Santa Barbara, CA - My Pet Ram has set up shop for the summer in Santa Barbara’s Funk Zone to present Double Up, a group exhibition showcasing painting, sculpture and photography which amalgamates the stringent retentiveness of abstract geometric art with the sinusoidal exaltations of waves and surfing. Borrowing the term "double up" from what happens when two swells merge to form a single unpredictable wave, this two-part show celebrates both the history and aesthetics of My Pet Ram's temporary outpost, a space that was for many years known as the Surfing Museum.
For almost four decades, Surfing Museum founder Jim O'Mahoney filled this beach-adjacent location with his unique collection of surf memorabilia. The museum housed rare surfboards, including a one-of-a-kind "hot rod surfboard," vintage skateboards, skate competition trophies, guitars, ukuleles, photographs, and surf magazines in a Polynesian-inspired setting crafted with reed-lined walls and hand-painted designs. Before the district became known as "the Funk Zone," O'Mahoney dubbed the Surfing Museum's aesthetic "tribal funk.”
Included in the shows are works by Merrick Adams, Sean Anderson, Bradley Biancardi, Jes Cannon, Nicholas Cueva, Matthew Fischer, Matthew F Fisher, Damien Hoar de Galvan, Nick Irzyk, Amy Kim Keeler, Dan Levenson, Brian Lotti, Giordanne Salley, Jake Sheiner, Sarah Schlesinger, Gillian Theobald, Zuriel Waters, Todd Weaver, and Aaron Wrinkle.

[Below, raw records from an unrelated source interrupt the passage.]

(* ===== verification/Project.v ===== *)
(** * Scaffolded projects ([helix-gen init], then [helix-gen generate])

    A small program logic for commands, [ok P c Q]: from files satisfying [P], [c] returns
    (it neither exits nor panics) with a result and files satisfying [Q].  With it, the
    files [scaffold] leaves are such that the generator runs on them. *)
From S2P Require Import Prelude GoStrings Ast Lexer ProtoParser GoText GenPython OpenApi GoFiles Scaffold Cli.

(** ** The schema template parses *)
Lemma nextToken_one n s t rest : nextToken 1 s = (t, rest) -> t <> TokEOF -> nextToken (S n) s = (t, rest).
Proof.
  cbn [nextToken]. destruct (skipWhitespace s) as [|c s']; [by intros [= <- _]|].
  destruct (is_ident_start c); [done|]. destruct (is_digit c || Ascii.eqb c "-"); [done|].
  destruct (is_quote c); [done|]. destruct s' as [|c2 s'']; [done|].
  destruct (Ascii.eqb c "/" && Ascii.eqb c2 "/"); [by intros [= <- _]|done].
Qed.

Lemma tokens_step s t rest : nextToken 1 s = (t, rest) -> t <> TokEOF -> tokens_of s = t :: tokens_of rest.
Proof.
  intros Hn Ht. pose proof (nextToken_consumes _ _ _ _ Hn Ht) as Hl. unfold tokens_of at 1. cbn [lex].
  rewrite (nextToken_one _ _ _ _ Hn Ht), (lex_fuel (String.length s) (S (String.length rest)) rest) by lia. by destruct t.
Qed.

Lemma tokens_ident name c rest : valid_token (TokIdent name) = true -> is_ident_char c = false ->
  tokens_of (String " " (name +:+ String c rest)) = TokIdent name :: tokens_of (String c rest).
Proof.
  intros Hv Hc. apply tokens_step; [|done]. destruct name as [|a name]; [done|]. cbn [valid_token] in Hv.
  apply andb_true_iff in Hv as [Ha Hn]. destruct (char_classes a) as (Hw & _ & Hic & _).
  cbn [nextToken String.append]. unfold skipWhitespace. cbn [span]. change (is_ws " ") with true. cbn iota.
  rewrite (Hw Ha). cbn [snd]. rewrite Ha. cbn [span]. rewrite (Hic Ha). rewrite span_all; [done|done|]. right. by eexists _, _.
Qed.

Definition one_string (struct field : string) : StructNode :=
  {| sn_Name := struct; sn_HasFallback := false;
     sn_Fields := [{| fn_Name := field; fn_ID := 1; fn_Type := scalar TypeString; fn_Optional := false |}] |}.
Definition project_ast (name : string) : AST := {|
  Namespace := name; Enums := [];
  Structs := [one_string "PredictRequest" "prompt"; one_string "PredictResponse" "completion"];
  Services := [{| sv_Name := "ModelService"; sv_Methods := [
    {| mn_Name := "Predict"; mn_InputType := "PredictRequest"; mn_OutputType := "PredictResponse";
       mn_ClientStreaming := false; mn_ServerStreaming := false; mn_RESTMethod := ""; mn_RESTPath := "" |}] |}] |}.

(** The template after the package name. *)
Definition schema_tail : text := str_drop 29 (schema_proto "").
Lemma schema_split name : schema_proto name = "syntax = \qproto3\q;\n\npackage"%go +:+ String " " (name +:+ String ";" schema_tail).
Proof. reflexivity. Qed.

Lemma schema_parses name : valid_token (TokIdent name) = true -> ParseProto (schema_proto name) = Ok (project_ast name).
Proof.
  intros Hv. unfold ParseProto. rewrite schema_split.
  do 5 (erewrite tokens_step; [|reflexivity|done]).
  rewrite tokens_ident by done. vm_compute. reflexivity.
Qed.

(** ** Commands that return *)
Definition ok {A} (P : fsys -> Prop) (c : cmd A) (Q : A -> fsys -> Prop) : Prop :=
  forall w, P (w_fs w) -> exists w' a, c w = (w', inr a) /\ Q a (w_fs w').

Lemma ok_ret {A} (P : fsys -> Prop) (a : A) : ok P (mret a) (fun b fs => b = a /\ P fs).
Proof. intros w HP. by eexists _, _. Qed.
Lemma ok_print P m : ok P (print m) (fun _ => P).
Proof. intros w HP. by eexists _, _. Qed.
Lemma ok_bind {A B} P (c : cmd A) Q (k : A -> cmd B) R :
  ok P c Q -> (forall a, ok (Q a) (k a) R) -> ok P (c ≫= k) R.
Proof.
  intros Hc Hk w HP. destruct (Hc w HP) as (w1 & a & E1 & HQ). destruct (Hk a w1 HQ) as (w2 & b & E2 & HR).
  exists w2, b. split; [|done]. unfold mbind, cmd_bind. by rewrite E1.
Qed.
Lemma ok_seq {B} P (c : cmd ()) Q (k : cmd B) R : ok P c (fun _ => Q) -> ok Q k R -> ok P (c;; k) R.
Proof. intros Hc Hk. eapply ok_bind; [done|]. by intros []. Qed.
Lemma ok_if {A} P (b : bool) (c d : cmd A) Q : ok P c Q -> ok P d Q -> ok P (if b then c else d) Q.
Proof. by destruct b. Qed.
Lemma ok_pure {A} (φ : Prop) P (c : cmd A) Q : (φ -> ok P c Q) -> ok (fun fs => φ /\ P fs) c Q.
Proof. intros Hc w [Hφ HP]. by apply Hc. Qed.
Lemma ok_skip (P : fsys -> Prop) : ok P (mret ()) (fun _ => P).
Proof. intros w HP. by eexists _, _. Qed.

(** ** A project under construction *)
Section project.
Context (name : string) (Hname : valid_token (TokIdent name) = true) (cw : list string).

Lemma name_plain : plain_name name = true.
Proof using Hname.
  destruct name as [|a n]; [done|]. cbn [valid_token] in Hname. apply andb_true_iff in Hname as [Ha Hn].
  assert (forall c, is_ident_char c = true -> negb (is_slash c) = true) as Hs.
  { intros c. destruct c as [[] [] [] [] [] [] [] []]; vm_compute; done. }
  assert (a <> "."%char) as Hd by (by intros ->).
  unfold plain_name. apply andb_true_iff. split.
  - cbn [str_forall]. apply andb_true_iff. split; [apply Hs; by apply (char_classes a)|].
    by apply (str_forall_impl is_ident_char).
  - apply negb_true_iff. rewrite !orb_false_iff, !bool_decide_eq_false. repeat split; congruence.
Qed.

(** The names of the directories of a project. *)
Definition reserved : list (list string) := [["migrations"]; ["server"]; ["generated"]; ["src"]].
Definition at_ (cs : list string) : list string := cw ++ name :: cs.

(** The project has directories [D] and no others, the content [schema] in schema.proto,
    and no file in the place of a directory; nothing is denied, and the disk has room. *)
Record building (schema : option string) (D : list (list string)) (fs : fsys) : Prop := {
  b_cwd : cwd fs = cw;
  b_above : forall n, is_dir fs (take n cw) = true;
  b_read : forall k, no_read fs k = false;
  b_write : forall k, no_write fs k = false;
  b_room : forall k c, short_write fs k c = None;
  b_dirs : forall cs, is_dir fs (at_ cs) = bool_decide (cs ∈ D);
  b_schema : files fs !! at_ ["schema.proto"] = schema;
  b_free : forall cs, cs ∈ [] :: reserved -> files fs !! at_ cs = None
}.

The domain of surfing possesses many potential streams of comparison for abstraction: In the paintings of Nick Irzyk, wavy cells of gritty color blanket a shallow three dimensional space with skin reminiscent of the surface tension of the ocean. Aaron Wrinkle's POT confronts us with a biomorphism resemblant of a monster wave doubling over onto itself with crushing force. In Dan Levenson's Frankl Locher, translucent circles seem to rotate around one another like tide-altering celestial bodies. The appendages in Zuriel Water's Fever Bloom may evoke a metamorphosing surfer's balancing limbs, and Jes Cannon's work conveys the transcendence of surfing through a shell-like logarithmic spiral. Alongside these abstract works reside representational counterparts; images of waves, surfers and beach life. In a tiny yet heroic work on paper, Matthew F Fisher depicts a wave's crash frozen in flat space, surfers in Todd Weaver's 35mm photographs seem to revel in their immanent pictorialization, big sets looming offshore in Sarah Schlesinger’s seascapes rumble with a sensitive materiality, and a quintessential beach scene is rendered with breezy panache in Brian Lotti's Evening at Surfrider.
Santa Barbara summers are dreamy with hot days, cool water, and moments suspended. This show hopes to evoke these feelings while accompanying the hand-crafted Bohemian spirit of this legendary space just a half block from the beach in Southern California.
Double Up’s Second Wave breaks on August 5 and closes on August 28, 2022. The gallery, which is steps from Cabrillo Boulevard at 16 Helena Avenue, will be open Wednesday through Sunday from 12-7 pm all summer.